Política

STF debate código de conduta entre apoio e cautela interna

Fachin busca avançar com regras de ética, mas enfrenta hesitação de aliados e críticas sobre o momento do debate


Ton Molina/STF STF debate código de conduta entre apoio e cautela interna
O ministro Edson Fachin

O presidente do STF, Edson Fachin, tenta implementar um código de conduta na Corte, apoiado por parte dos ministros, mas enfrenta hesitação interna sobre o timing. A proposta visa reforçar a ética, mas há receio de que o debate atual fragilize a imagem do tribunal.

O que aconteceu

Edson Fachin, presidente do STF, tem feito movimentos para avançar a criação de um código de conduta, considerado uma prioridade de sua gestão. Internamente, ele acredita contar com a maioria dos dez ministros, e a ideia é bem recebida por diferentes grupos, incluindo Cármen Lúcia, Cristiano Zanin, Luiz Fux, André Mendonça e Flávio Dino, mesmo entre aqueles que divergiram em decisões anteriores.

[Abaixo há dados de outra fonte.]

Lemma setup_form_only_when_uninitialized_witness :
  initialized
    (useSetupStatus (Some Setup.options)
       (events (Body (Scenario.body true true true))))
  && negb (needsSetup
             (useSetupStatus (Some Setup.options)
                (events (Body (Scenario.body true true true))))) = false.
Proof.
  exact (setup_form_only_when_uninitialized
           (events (Body (Scenario.body true true true)))
           Setup.initial _ eq_refl).
Defined.

End PolicyFacts.

(** ** Route classification: further properties *)

(** X10. No public auth path has a public extension: a public path
    followed by anything, a trailing slash included, is protected. *)
Theorem public_paths_have_no_extensions (path suffix : string) :
  isAuthPublicPath (Some path) = true →
  suffix ≠ "" →
  isAuthPublicPath (Some (String.append path suffix)) = false.
Proof.
  intros Hpublic Hsuffix. unfold isAuthPublicPath in Hpublic.
  destruct (path =? "")%string; [discriminate|].
  apply includes_spec in Hpublic. unfold AUTH_PUBLIC_PATHS in Hpublic.
  rewrite !elem_of_cons, elem_of_nil in Hpublic.
  destruct suffix as [|c suffix]; [done|].
  destruct Hpublic as [-> | [-> | [-> | []]]]; reflexivity.
Qed.

Lemma public_paths_have_no_extensions_witness :
  isAuthPublicPath (Some "/login/") = false.
Proof.
  apply (public_paths_have_no_extensions "/login" "/"); [reflexivity|discriminate].
Defined.

(** ** The Register and Setup pages *)

Section Pages.
Import Form.
Variable t : string → string.

(** X11. [handleSubmit] of the Register page posts exactly when the two
    passwords are equal and have at least six code units; it then posts
    once, to the register endpoint, the username and password of the form,
    and sets the loading flag.  Otherwise it posts nothing, leaves the
    loading flag and reports the mismatch first, the length second.  The
    form data is never changed and the success message is cleared. *)
Theorem register_submit_gate (s : Register.Page) :
  let data := Register.formData s in
  let matching :=
    bool_decide (Register.password data = Register.confirmPassword data) in
  let long := (6 <=? length (Register.password data))%nat in
  let s' := (Register.handleSubmit t s).1 in
  let log := (Register.handleSubmit t s).2 in
  posted log
  = (if matching && long
     then [("/api/auth/register", Register.username data, Register.password data)]
     else [])
  ∧ Register.isLoading s'
    = (if matching && long then true else Register.isLoading s)
  ∧ Register.error s'
    = JS.String
        (if negb matching then t "register.alerts.password_mismatch"
         else if negb long then t "register.alerts.password_too_short"
         else "")
  ∧ Register.success s' = ""
  ∧ Register.formData s' = data
  ∧ navigations log = [] ∧ timers log = [].
Proof.
  cbv zeta. unfold Register.handleSubmit.
  destruct (decide (Register.password (Register.formData s)
                    = Register.confirmPassword (Register.formData s)))
    as [Heq|Hne].
  - rewrite (bool_decide_eq_false_2 (_ ≠ _)) by (intros Hne; by apply Hne).
    rewrite (bool_decide_eq_true_2 _ Heq).
    destruct (Nat.ltb_spec (length (Register.password (Register.formData s))) 6)
      as [Hshort|Hlong].
    + rewrite (proj2 (Nat.leb_gt _ _) Hshort). by simpl.
    + rewrite (proj2 (Nat.leb_le _ _) Hlong). by simpl.
  - rewrite (bool_decide_eq_true_2 (_ ≠ _) Hne).
    rewrite (bool_decide_eq_false_2 _ Hne). by simpl.
Qed.
(** * AdventureWorks data-warehouse pipeline: a shallow embedding

    Source: [airflow/dags/dw_adventureworks_pipeline.py].

    The pipeline is Python glue around SQL statements.  Python values,
    dictionaries and loops are modelled directly; a relational table is a
    list of rows, or a finite map keyed by the column set its [ON CONFLICT]
    clause names; a statement that raises is a [None] or a [Falhou] result. *)

From Stdlib Require Import ZArith QArith Qabs String List Lia Lqa.
From stdpp Require Import gmap strings list fin_maps.

Set Warnings "-clear-no-such-hyp".

Open Scope string_scope.
Open Scope list_scope.

(** ** Python values as they arrive from the source cursor *)

(** A calendar date, as [datetime.date(year, month, day)] or a SQL [DATE]. *)
Record data := Data { year : Z; month : Z; day : Z }.

(** A [decimal.Decimal] or SQL [NUMERIC]: [nm_val / 10 ^ nm_escala]. *)
Record numeric := Numeric { nm_val : Z; nm_escala : nat }.

#[global] Instance data_eq_dec : EqDecision data.
Proof. solve_decision. Defined.

#[global] Instance numeric_eq_dec : EqDecision numeric.
Proof. solve_decision. Defined.

(** The values a DB-API cursor hands back.  [VFloat] carries the IEEE-754
    bit pattern; [VDatetime] a date and the microseconds since midnight;
    [VOutro] stands for every other object ([bytes], [uuid.UUID],
    [datetime.time], ...), identified by its [repr]. *)
Inductive valor :=
| VNone
| VBool (b : bool)
| VInt (n : Z)
| VFloat (bits : Z)
| VDecimal (d : numeric)
| VDatetime (d : data) (micros : Z)
| VDate (d : data)
| VStr (s : string)
| VOutro (repr : string).

#[global] Instance valor_eq_dec : EqDecision valor.
Proof. solve_decision. Defined.

(** ** Type inference ([inferir_tipo_coluna]) *)

Module Tipos.

(** [isinstance(valor, C)] for the classes the code tests, and for [date].
    In Python [bool] is a subclass of [int] and [datetime] a subclass of
    [date]. *)
Definition isinstance_bool (v : valor) : bool :=
  match v with VBool _ => true | _ => false end.

Definition isinstance_int (v : valor) : bool :=
  match v with VBool _ | VInt _ => true | _ => false end.

Definition isinstance_float (v : valor) : bool :=
  match v with VFloat _ => true | _ => false end.

Definition isinstance_Decimal (v : valor) : bool :=
  match v with VDecimal _ => true | _ => false end.

Definition isinstance_datetime (v : valor) : bool :=
  match v with VDatetime _ _ => true | _ => false end.

Definition isinstance_date (v : valor) : bool :=
  match v with VDate _ | VDatetime _ _ => true | _ => false end.

Definition is_None (v : valor) : bool :=
  match v with VNone => true | _ => false end.

(** The if/elif chain of the loop body: the tag added for [valor], or
    [None] when the iteration is skipped ([continue]). *)
Definition classificar (v : valor) : option string :=
  if is_None v then None
  else if isinstance_bool v then Some "BOOLEAN"
  else if isinstance_int v then Some "INTEGER"
  else if isinstance_float v then Some "DOUBLE PRECISION"
  else if isinstance_Decimal v then Some "NUMERIC(18,4)"
  else if isinstance_datetime v || isinstance_datetime v then Some "TIMESTAMP"
  else Some "TEXT".

(** One iteration of [for valor in amostras]. *)
Definition registrar (tipos : gset string) (v : valor) : gset string :=
  match classificar v with
  | None => tipos
  | Some t => {[ t ]} ∪ tipos
  end.

(** The set [tipos_encontrados] when the loop ends. *)
Definition tipos_encontrados (amostras : list valor) : gset string :=
  foldl registrar ∅ amostras.

(** The final if/elif chain.  [pop()] on a one-element set returns that
    element; the [default] is never reached there. *)
Definition escolher_tipo (tipos : gset string) : string :=
  if decide (tipos = ∅) then "TEXT"
  else if decide (size tipos = 1%nat) then default "TEXT" (head (elements tipos))
  else if decide (tipos ⊆ {[ "INTEGER"; "NUMERIC(18,4)" ]}) then "NUMERIC(18,4)"
  else "TEXT".

Definition inferir_tipo_coluna (amostras : list valor) : string :=
  escolher_tipo (tipos_encontrados amostras).

(** The set of distinct classifications observed in a sample, nulls
    excluded, as the specification words it. *)
Definition classificacoes (amostras : list valor) : gset string :=
  list_to_set (omap classificar amostras).

(** The closed set of storage types. *)
Definition tipos_armazenamento : list string :=
  [ "BOOLEAN"; "INTEGER"; "DOUBLE PRECISION"; "NUMERIC(18,4)"; "TIMESTAMP"; "TEXT" ].

End Tipos.

(** ** Staging extraction ([extrair_dados_para_staging]) *)

Module Staging.
Import Tipos.

(** [MAPA_TABELAS], in the dictionary's insertion order. *)
Definition MAPA_TABELAS : list (string * string) :=
  [ ("Sales.Customer", "stage_clientes");
    ("Person.Person", "stage_pessoas");
    ("Production.Product", "stage_produtos");
    ("Production.ProductSubcategory", "stage_subcategorias");
    ("Production.ProductCategory", "stage_categorias");
    ("Sales.SalesTerritory", "stage_territorios");
    ("Sales.SalesPerson", "stage_vendedores");
    ("HumanResources.Employee", "stage_funcionarios");
    ("Sales.SpecialOffer", "stage_ofertas");
    ("Sales.SalesOrderHeader", "stage_pedidos_header");
    ("Sales.SalesOrderDetail", "stage_pedidos_detalhe") ].
(** What can happen to the state of an installation with the libraries
    [C] while the account [u] is served: [u] or another user calls
    [create_job], a runner works on some job, time passes. *)
Inductive happens (C : Collaborators) (u : User.t) : World.t -> World.t -> Prop :=
| happens_create_job request response w w' :
    create_job C request u w = (Ok response, w') -> happens C u w w'
| happens_create_job_of_other request other response w w' :
    User.id other <> User.id u ->
    create_job C request other w = (Ok response, w') -> happens C u w w'
| happens_process_job job_id w w' :
    process_job C job_id w = (Ok tt, w') -> happens C u w w'
| happens_time_passes now w :
    World.now w <= now -> happens C u w (at_time now w).

(** ** Licences ([accounts/models.py]) *)

(** [User] with the one license field that the quota checks do not read. *)
Module Account.

Record t := mk {
  user : User.t;
  license_activated_at : option Z
}.

Definition set_license_type (v : string) (a : t) : t :=
  mk (User.mk (User.id (user a)) v (User.license_expires_at (user a))
        (User.max_log_rows (user a)) (User.allowed_algorithms (user a))
        (User.max_projects (user a)))
     (license_activated_at a).

Definition set_license_activated_at (v : option Z) (a : t) : t := mk (user a) v.

Definition set_license_expires_at (v : option Z) (a : t) : t :=
  mk (User.mk (User.id (user a)) (User.license_type (user a)) v
        (User.max_log_rows (user a)) (User.allowed_algorithms (user a))
        (User.max_projects (user a)))
     (license_activated_at a).

Definition set_max_log_rows (v : Z) (a : t) : t :=
  mk (User.mk (User.id (user a)) (User.license_type (user a))
        (User.license_expires_at (user a)) v (User.allowed_algorithms (user a))
        (User.max_projects (user a)))
     (license_activated_at a).

Definition set_allowed_algorithms (v : list string) (a : t) : t :=
  mk (User.mk (User.id (user a)) (User.license_type (user a))
        (User.license_expires_at (user a)) (User.max_log_rows (user a)) v
        (User.max_projects (user a)))
     (license_activated_at a).

Definition set_max_projects (v : Z) (a : t) : t :=
  mk (User.mk (User.id (user a)) (User.license_type (user a))
        (User.license_expires_at (user a)) (User.max_log_rows (user a))
        (User.allowed_algorithms (user a)) v)
     (license_activated_at a).

(** The property [is_free]. *)
Definition is_free (now : Z) (self : t) : bool := negb (User.is_premium now (user self)).

End Account.

(** [LicenseCode], without the fields that only the admin pages use
    ([created_at], [created_by], [notes]). [used_by] holds the id of the
    user. *)
Module LicenseCode.

Record t := mk {
  code : string;
  is_active : bool;
  is_used : bool;
  used_by : option Z;
  used_at : option Z;
  duration_days : option Z
}.

Definition set_is_used (v : bool) (c : t) : t :=
  mk (code c) (is_active c) v (used_by c) (used_at c) (duration_days c).
Definition set_used_by (v : option Z) (c : t) : t :=
  mk (code c) (is_active c) (is_used c) v (used_at c) (duration_days c).
Definition set_used_at (v : option Z) (c : t) : t :=
  mk (code c) (is_active c) (is_used c) (used_by c) v (duration_days c).

End LicenseCode.

(** The tables of the accounts application and the clock. The table of
    codes is keyed by the code, which is unique. *)
Module Directory.
Record t := mk {
  accounts : gmap Z Account.t;
  codes : gmap string LicenseCode.t;
  now : Z
}.

Definition set_accounts (v : gmap Z Account.t) (d : t) : t := mk v (codes d) (now d).
Definition set_codes (v : gmap string LicenseCode.t) (d : t) : t := mk (accounts d) v (now d).
End Directory.

(** [now + timedelta(days=d)] of the [datetime] library, which raises
    [OverflowError] when the duration or the sum is out of range. *)
Record Calendar := {
  add_days : Z -> Z -> Result Z
}.

(** The state of a call of a method of [User]: the object [self] in memory
    and the database. *)
Definition UserCall : Type := Account.t * Directory.t.

(** [self.field = v] *)
Definition update_self (f : Account.t -> Account.t) : M UserCall unit :=
  modify (fun st => (f (fst st), snd st)).

(** [timezone.now()] *)
Definition timezone_now : M UserCall Z := gets (fun st => Directory.now (snd st)).

(** [self.save()] of a user. *)
Definition save_self : M UserCall unit :=
  modify (fun st =>
            (fst st,
             Directory.set_accounts
               (<[User.id (Account.user (fst st)) := fst st]> (Directory.accounts (snd st)))
               (snd st))).

(** [User.activate_premium_license(duration_days)]; [if duration_days:] is
    false for [None] and for 0. *)
Definition activate_premium_license (K : Calendar) (duration_days : option Z)
  : M UserCall unit :=
  let* _ := update_self (Account.set_license_type User.LICENSE_PREMIUM) in
  let* activated := timezone_now in
  let* _ := update_self (Account.set_license_activated_at (Some activated)) in
  let* _ :=
    match duration_days with
    | Some days =>
        if days =? 0 then update_self (Account.set_license_expires_at None)
        else
          let* now := timezone_now in
          let* expires := of_result (add_days K now days) in
          update_self (Account.set_license_expires_at (Some expires))
    | None => update_self (Account.set_license_expires_at None)
    end in
  let* _ := update_self (Account.set_max_log_rows 0) in
  let* _ := update_self (Account.set_allowed_algorithms []) in
  let* _ := update_self (Account.set_max_projects 0) in
  save_self.

(** The state of a call of [LicenseCode.use_code]: the code object [self],
    the object [user] and the database. *)
Definition CodeCall : Type := LicenseCode.t * UserCall.

Definition update_code (f : LicenseCode.t -> LicenseCode.t) : M CodeCall unit :=
  modify (fun st => (f (fst st), snd st)).

(** A method call on [user]. *)
Definition on_user {A : Type} (m : M UserCall A) : M CodeCall A :=
  fun st => match m (snd st) with
            | (r, uc) => (r, (fst st, uc))
            end.

(** [self.save()] of a code. *)
Definition save_code : M CodeCall unit :=
  modify (fun st =>
            match st with
            | (self, (user, d)) =>
                (self, (user, Directory.set_codes
                                (<[LicenseCode.code self := self]> (Directory.codes d)) d))
            end).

Apesar do apoio, o momento do debate gera cautela. Alguns ministros veem risco de o código ser interpretado como resposta a críticas externas e temem que o tema fragilize a Corte, especialmente em meio a questionamentos sobre condutas de integrantes. Por isso, Fachin avalia adiar a discussão formal para depois das eleições, buscando consolidar apoios.

A falta de um texto formal reforça a prudência. Ministros destacam que a discussão ainda é abstrata, enquanto uma ala considera o código uma resposta institucional necessária à crise de imagem, intensificada pela investigação sobre o Banco Master. Estudos citados por interlocutores, como o da Fundação FHC, indicam que o código poderia incluir princípios de imparcialidade, integridade, honestidade, regras sobre manifestações públicas, participação em eventos, quarentena após deixar a Corte e critérios mais claros de suspeição e impedimento.

O avanço do projeto depende de ampliar o debate interno, retomado após mais de 40 dias de recesso sem encontros conjuntos. Um almoço previsto para discutir o tema foi cancelado, e Fachin mantém conversas individuais com ministros, sem definir ainda os próximos passos concretos.